* [Work task]:
Can you quote, word for word, every line from the first line of the records below through the line containing "Definition truthy (v", and nothing else?

***** Data excerpts

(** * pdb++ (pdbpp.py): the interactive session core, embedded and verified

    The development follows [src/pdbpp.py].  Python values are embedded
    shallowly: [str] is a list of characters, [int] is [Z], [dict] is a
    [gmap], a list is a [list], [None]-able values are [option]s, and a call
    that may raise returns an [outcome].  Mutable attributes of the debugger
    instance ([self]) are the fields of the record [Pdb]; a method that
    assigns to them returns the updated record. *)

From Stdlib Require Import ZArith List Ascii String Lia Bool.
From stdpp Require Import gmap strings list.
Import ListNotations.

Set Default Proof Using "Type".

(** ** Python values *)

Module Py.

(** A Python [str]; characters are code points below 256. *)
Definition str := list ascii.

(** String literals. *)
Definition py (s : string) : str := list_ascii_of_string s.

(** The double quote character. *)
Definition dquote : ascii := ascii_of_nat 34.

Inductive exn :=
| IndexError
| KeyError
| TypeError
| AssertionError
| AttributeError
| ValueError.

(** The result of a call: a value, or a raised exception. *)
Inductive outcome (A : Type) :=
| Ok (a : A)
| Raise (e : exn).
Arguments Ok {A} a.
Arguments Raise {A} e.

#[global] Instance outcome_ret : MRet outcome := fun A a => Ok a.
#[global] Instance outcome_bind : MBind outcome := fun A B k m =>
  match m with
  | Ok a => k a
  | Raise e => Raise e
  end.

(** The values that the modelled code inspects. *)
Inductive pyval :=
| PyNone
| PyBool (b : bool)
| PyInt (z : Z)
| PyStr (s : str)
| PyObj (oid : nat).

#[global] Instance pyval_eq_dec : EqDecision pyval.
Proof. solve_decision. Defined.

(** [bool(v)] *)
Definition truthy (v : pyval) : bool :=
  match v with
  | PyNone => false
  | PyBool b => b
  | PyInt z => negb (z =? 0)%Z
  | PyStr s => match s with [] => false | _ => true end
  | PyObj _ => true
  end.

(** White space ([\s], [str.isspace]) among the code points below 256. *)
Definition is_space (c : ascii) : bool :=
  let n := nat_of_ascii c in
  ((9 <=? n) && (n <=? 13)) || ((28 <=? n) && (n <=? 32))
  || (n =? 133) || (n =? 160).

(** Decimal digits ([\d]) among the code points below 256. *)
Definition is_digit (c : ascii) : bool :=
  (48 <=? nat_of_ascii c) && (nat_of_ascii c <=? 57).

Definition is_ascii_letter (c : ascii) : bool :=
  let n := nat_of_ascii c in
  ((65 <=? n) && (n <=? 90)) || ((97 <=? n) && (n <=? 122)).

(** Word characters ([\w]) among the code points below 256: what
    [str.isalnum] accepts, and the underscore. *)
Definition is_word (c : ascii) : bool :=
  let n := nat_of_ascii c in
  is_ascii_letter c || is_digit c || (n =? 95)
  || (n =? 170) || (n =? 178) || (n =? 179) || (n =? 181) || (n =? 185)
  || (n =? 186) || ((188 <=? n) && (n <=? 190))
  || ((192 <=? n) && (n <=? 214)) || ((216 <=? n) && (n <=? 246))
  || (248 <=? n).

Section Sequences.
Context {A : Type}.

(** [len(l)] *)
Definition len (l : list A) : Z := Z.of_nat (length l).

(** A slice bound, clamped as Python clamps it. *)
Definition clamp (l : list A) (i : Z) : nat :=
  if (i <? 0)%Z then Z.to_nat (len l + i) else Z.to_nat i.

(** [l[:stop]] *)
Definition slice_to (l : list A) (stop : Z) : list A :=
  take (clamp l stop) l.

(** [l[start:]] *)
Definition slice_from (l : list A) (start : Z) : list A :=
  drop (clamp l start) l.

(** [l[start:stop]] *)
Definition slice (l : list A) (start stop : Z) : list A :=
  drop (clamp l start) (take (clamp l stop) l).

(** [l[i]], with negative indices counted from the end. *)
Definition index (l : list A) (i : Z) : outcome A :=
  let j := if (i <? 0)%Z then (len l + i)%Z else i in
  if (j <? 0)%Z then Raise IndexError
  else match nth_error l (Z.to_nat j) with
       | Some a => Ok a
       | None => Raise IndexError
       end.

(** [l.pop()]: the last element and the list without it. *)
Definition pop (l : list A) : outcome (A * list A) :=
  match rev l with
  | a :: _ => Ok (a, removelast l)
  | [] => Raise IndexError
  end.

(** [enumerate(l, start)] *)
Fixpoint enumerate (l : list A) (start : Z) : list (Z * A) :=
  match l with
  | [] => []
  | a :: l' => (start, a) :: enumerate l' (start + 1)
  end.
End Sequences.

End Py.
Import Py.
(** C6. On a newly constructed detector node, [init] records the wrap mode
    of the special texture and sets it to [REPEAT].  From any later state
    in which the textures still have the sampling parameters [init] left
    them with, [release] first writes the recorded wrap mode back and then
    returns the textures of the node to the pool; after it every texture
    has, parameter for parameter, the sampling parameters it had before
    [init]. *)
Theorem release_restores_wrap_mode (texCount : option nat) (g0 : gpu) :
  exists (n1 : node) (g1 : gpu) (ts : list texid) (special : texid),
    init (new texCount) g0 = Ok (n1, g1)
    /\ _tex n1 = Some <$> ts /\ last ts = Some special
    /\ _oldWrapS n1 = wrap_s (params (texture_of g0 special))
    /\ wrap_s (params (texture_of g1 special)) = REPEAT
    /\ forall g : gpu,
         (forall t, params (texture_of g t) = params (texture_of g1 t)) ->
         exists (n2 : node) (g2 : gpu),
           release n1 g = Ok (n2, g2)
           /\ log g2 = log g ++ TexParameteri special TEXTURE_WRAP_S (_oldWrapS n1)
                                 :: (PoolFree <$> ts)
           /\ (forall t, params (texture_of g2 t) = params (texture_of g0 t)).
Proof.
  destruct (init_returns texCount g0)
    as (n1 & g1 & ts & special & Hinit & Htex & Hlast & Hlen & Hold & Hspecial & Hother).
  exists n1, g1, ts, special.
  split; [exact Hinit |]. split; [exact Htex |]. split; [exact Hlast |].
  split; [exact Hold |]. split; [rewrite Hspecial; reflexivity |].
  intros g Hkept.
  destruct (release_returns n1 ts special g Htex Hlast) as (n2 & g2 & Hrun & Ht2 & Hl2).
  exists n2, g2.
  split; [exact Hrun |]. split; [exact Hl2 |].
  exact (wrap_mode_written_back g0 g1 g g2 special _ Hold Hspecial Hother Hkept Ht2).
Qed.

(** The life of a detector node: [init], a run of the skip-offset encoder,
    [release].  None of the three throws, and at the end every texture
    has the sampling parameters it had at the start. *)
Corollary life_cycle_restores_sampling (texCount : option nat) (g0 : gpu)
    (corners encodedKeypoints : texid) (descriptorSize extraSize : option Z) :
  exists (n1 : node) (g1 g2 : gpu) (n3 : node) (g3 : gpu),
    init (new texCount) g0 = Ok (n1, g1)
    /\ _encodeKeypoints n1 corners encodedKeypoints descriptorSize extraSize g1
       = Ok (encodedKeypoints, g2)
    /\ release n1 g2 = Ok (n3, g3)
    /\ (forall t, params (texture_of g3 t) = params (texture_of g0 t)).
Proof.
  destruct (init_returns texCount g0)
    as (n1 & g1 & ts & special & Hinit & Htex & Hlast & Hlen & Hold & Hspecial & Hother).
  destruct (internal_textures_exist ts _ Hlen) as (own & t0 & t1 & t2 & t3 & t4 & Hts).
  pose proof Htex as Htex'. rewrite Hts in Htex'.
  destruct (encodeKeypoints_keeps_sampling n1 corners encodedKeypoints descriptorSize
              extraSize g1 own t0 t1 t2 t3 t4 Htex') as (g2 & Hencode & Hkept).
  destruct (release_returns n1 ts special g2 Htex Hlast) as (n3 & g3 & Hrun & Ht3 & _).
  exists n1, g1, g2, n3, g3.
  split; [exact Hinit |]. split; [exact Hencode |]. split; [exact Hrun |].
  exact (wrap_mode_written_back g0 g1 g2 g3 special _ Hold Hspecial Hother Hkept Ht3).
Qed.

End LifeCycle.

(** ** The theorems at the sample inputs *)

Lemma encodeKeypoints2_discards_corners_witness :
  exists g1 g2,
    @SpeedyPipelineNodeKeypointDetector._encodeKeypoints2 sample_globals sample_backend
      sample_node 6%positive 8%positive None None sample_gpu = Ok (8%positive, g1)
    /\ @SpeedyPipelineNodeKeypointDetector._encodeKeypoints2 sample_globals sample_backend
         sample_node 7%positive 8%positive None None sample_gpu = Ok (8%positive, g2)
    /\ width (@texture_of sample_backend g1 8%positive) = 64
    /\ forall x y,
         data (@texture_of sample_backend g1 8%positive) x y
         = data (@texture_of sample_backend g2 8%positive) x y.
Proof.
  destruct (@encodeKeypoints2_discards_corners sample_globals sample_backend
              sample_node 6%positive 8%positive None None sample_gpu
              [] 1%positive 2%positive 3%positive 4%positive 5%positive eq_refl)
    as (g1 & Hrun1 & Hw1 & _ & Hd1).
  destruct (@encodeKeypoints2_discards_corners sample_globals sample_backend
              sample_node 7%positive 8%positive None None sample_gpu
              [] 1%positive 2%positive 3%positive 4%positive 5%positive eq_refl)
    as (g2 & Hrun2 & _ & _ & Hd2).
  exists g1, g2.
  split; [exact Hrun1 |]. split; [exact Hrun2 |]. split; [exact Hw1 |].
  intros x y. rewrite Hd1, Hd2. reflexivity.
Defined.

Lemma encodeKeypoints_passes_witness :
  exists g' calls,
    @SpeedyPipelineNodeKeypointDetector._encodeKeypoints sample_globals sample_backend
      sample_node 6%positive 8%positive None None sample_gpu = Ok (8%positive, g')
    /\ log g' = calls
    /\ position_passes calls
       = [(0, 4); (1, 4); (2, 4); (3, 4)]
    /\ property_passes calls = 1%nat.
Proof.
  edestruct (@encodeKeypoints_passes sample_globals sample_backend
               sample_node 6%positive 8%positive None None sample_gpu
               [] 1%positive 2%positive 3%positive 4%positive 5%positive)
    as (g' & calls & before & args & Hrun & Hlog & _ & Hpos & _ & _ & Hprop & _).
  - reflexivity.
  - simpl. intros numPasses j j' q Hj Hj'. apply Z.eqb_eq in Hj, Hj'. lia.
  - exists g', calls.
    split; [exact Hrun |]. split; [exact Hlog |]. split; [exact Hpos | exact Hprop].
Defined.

**********

* [Task output]:
(** * pdb++ (pdbpp.py): the interactive session core, embedded and verified

    The development follows [src/pdbpp.py].  Python values are embedded
    shallowly: [str] is a list of characters, [int] is [Z], [dict] is a
    [gmap], a list is a [list], [None]-able values are [option]s, and a call
    that may raise returns an [outcome].  Mutable attributes of the debugger
    instance ([self]) are the fields of the record [Pdb]; a method that
    assigns to them returns the updated record. *)

From Stdlib Require Import ZArith List Ascii String Lia Bool.
From stdpp Require Import gmap strings list.
Import ListNotations.

Set Default Proof Using "Type".

(** ** Python values *)

Module Py.

(** A Python [str]; characters are code points below 256. *)
Definition str := list ascii.

(** String literals. *)
Definition py (s : string) : str := list_ascii_of_string s.

(** The double quote character. *)
Definition dquote : ascii := ascii_of_nat 34.

Inductive exn :=
| IndexError
| KeyError
| TypeError
| AssertionError
| AttributeError
| ValueError.

(** The result of a call: a value, or a raised exception. *)
Inductive outcome (A : Type) :=
| Ok (a : A)
| Raise (e : exn).
Arguments Ok {A} a.
Arguments Raise {A} e.

#[global] Instance outcome_ret : MRet outcome := fun A a => Ok a.
#[global] Instance outcome_bind : MBind outcome := fun A B k m =>
  match m with
  | Ok a => k a
  | Raise e => Raise e
  end.

(** The values that the modelled code inspects. *)
Inductive pyval :=
| PyNone
| PyBool (b : bool)
| PyInt (z : Z)
| PyStr (s : str)
| PyObj (oid : nat).

#[global] Instance pyval_eq_dec : EqDecision pyval.
Proof. solve_decision. Defined.

(** [bool(v)] *)
Definition truthy (v : pyval) : bool :=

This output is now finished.